Meanwhile, on the 16th of May, the little Victoria, with starvation and scurvy already thinning the ranks, with foretopmast gone by the board and fore-yard badly sprung, cleared the Cape of Good Hope, and thence was borne on the strong and friendly current up to the equator, which she crossed on the 8th of June. Only fifty years since Santarem and Escobar, first of Europeans, had crept down that coast and crossed it. Into that glorious half-century what a world of suffering and achievement had been crowded! Dire necessity compelled the Victoria to stop at the Cape Verde Islands. Her people sought safety in deceiving the Portuguese with the story that they were returning from a voyage in Atlantic waters only, and thus they succeeded in buying food. But while this was going on, as a boat-load of thirteen men had been sent ashore for rice, some silly tongue, loosened by wine, in the head of a sailor who had cloves to sell, babbled the perilous secret of Magellan and the Moluccas. The thirteen were at once arrested, and a boat called upon the Victoria, with direful threats, to surrender; but she quickly stretched every inch of her canvas and got away. This was on the 18th of July, and eight weeks of ocean remained. At last, on the 6th of September—the thirtieth anniversary of the day when Columbus weighed anchor for Cipango—the Victoria sailed into the Guadalquivir, with eighteen gaunt and haggard survivors to tell the proud story of the first circumnavigation of the earth.
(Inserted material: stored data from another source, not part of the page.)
(** ** Properties: every command *)



(** A compliant SDK: allocations and the queue succeed, every call returns [ESP_OK]. *)
Definition demo_sdk : sdk := mk_sdk
  (fun _ c => match c with WMalloc _ | WRespond _ | WSemTake _ => 1 | _ => ESP_OK end) (fun _ _ => [1; 0])
  (fun _ => []) (fun _ => demo_te) (fun _ => demo_radio) (fun _ => env_ok).
Lemma demo_sdk_takes : ~ refuses demo_sdk.
Proof. intros [(h & n & H)|[(h & n & H)|[(h & H)|(h & H)]]]; by cbn in H. Qed.

(** A [CMD_ADD_KEY] cut after its header. *)
Definition short_key : list Z := [8; 0; 0; 0; 9; 2; 0; 0].

(** [enum nl80211_auth_type] to the 802.11 algorithm. *)
Definition NL80211_AUTHTYPE_OPEN_SYSTEM : Z := 0.
Definition NL80211_AUTHTYPE_FT : Z := 2.
Definition NL80211_AUTHTYPE_SAE : Z := 4.
Definition WLAN_AUTH_OPEN : Z := 0.
Definition WLAN_AUTH_FT : Z := 2.
Definition auth_alg (t : Z) : Z :=
  if t =? NL80211_AUTHTYPE_FT then WLAN_AUTH_FT
  else if t =? NL80211_AUTHTYPE_SAE then WLAN_AUTH_SAE
  else if t =? NL80211_AUTHTYPE_OPEN_SYSTEM then WLAN_AUTH_OPEN
  else t.

(** The length of [auth_data]: what the request has, or four zeros, before the IEs. *)
Definition auth_data_len (auth_data ie : list Z) : Z :=
  if zlen ie =? 0 then zlen auth_data else (if zlen auth_data =? 0 then 4 else zlen auth_data) + zlen ie.
Definition auth_data_bytes (auth_data ie : list Z) : list Z :=
  if zlen auth_data =? 0 then (if zlen ie =? 0 then [] else replicate 4 0 ++ ie) else auth_data ++ ie.

(** [ssid]: of the BSS's information elements, if there is one. *)
Definition cmd_auth_request (ssid : option (list Z)) (bssid : list Z) (channel auth_type : Z)
    (auth_data ie key : list Z) (pending : bool) : build :=
  if negb is_sta then inl (- EINVAL)
  else if cleanup then inl (- EFAULT)
  else
    match ssid with
    | None => inl (- EINVAL)
    | Some ssid =>
        if MAX_SSID_LEN <? zlen ssid then inl (- EINVAL)
        else if U8_MAX <? auth_data_len auth_data ie then inl (- EINVAL)
        else if 27 <? zlen key then inl (- EINVAL)
        else inr (mk_request CMD_STA_AUTH 0
               (field 6 bssid ++ [channel; auth_alg auth_type] ++ field 33 ssid ++ [zlen key] ++ field 27 key
                ++ [auth_data_len auth_data ie; 0; 0] ++ auth_data_bytes auth_data ie) false
               (if pending then Some (- EBUSY) else None))
    end.

(** ** Management frames: one at a time *)
Record mgmt_pend := mk_pend { pending_mgmt_active : bool; mgmt_tx_id : Z; pending_mgmt_sent_at : Z }.

(** The reservation; [stale]: seven seconds have passed since [sent_at]. *)
Definition mgmt_reserve (stale : bool) (jiffies : Z) (p : mgmt_pend) : option mgmt_pend :=
  if pending_mgmt_active p && negb stale then None
  else
    let id := u64 (mgmt_tx_id p + 1) in
    Some (mk_pend true (if id =? 0 then 1 else id) jiffies).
The voyage thus ended was doubtless the greatest feat of navigation that has ever been performed, and nothing can be imagined that would surpass it except a journey to some other planet. It has not the unique historic position of the first voyage of Columbus, which brought together two streams of human life that had been disjoined since the glacial period. But as an achievement in ocean navigation that voyage of Columbus sinks into insignificance by the side of it; and when the earth was a second time encompassed by the greatest English sailor of his age,[2] the advance in knowledge, as well as the different route chosen, had much reduced the difficulty of the performance. When we consider the frailness of the ships, the immeasurable, extent of the unknown, the mutinies that were prevented or quelled, and the hardships that were endured, we can have no hesitation in speaking of Magellan as the prince of navigators. Nor can we ever fail to admire the simplicity and purity of that devoted life, in which there is nothing that seeks to be hidden or explained away.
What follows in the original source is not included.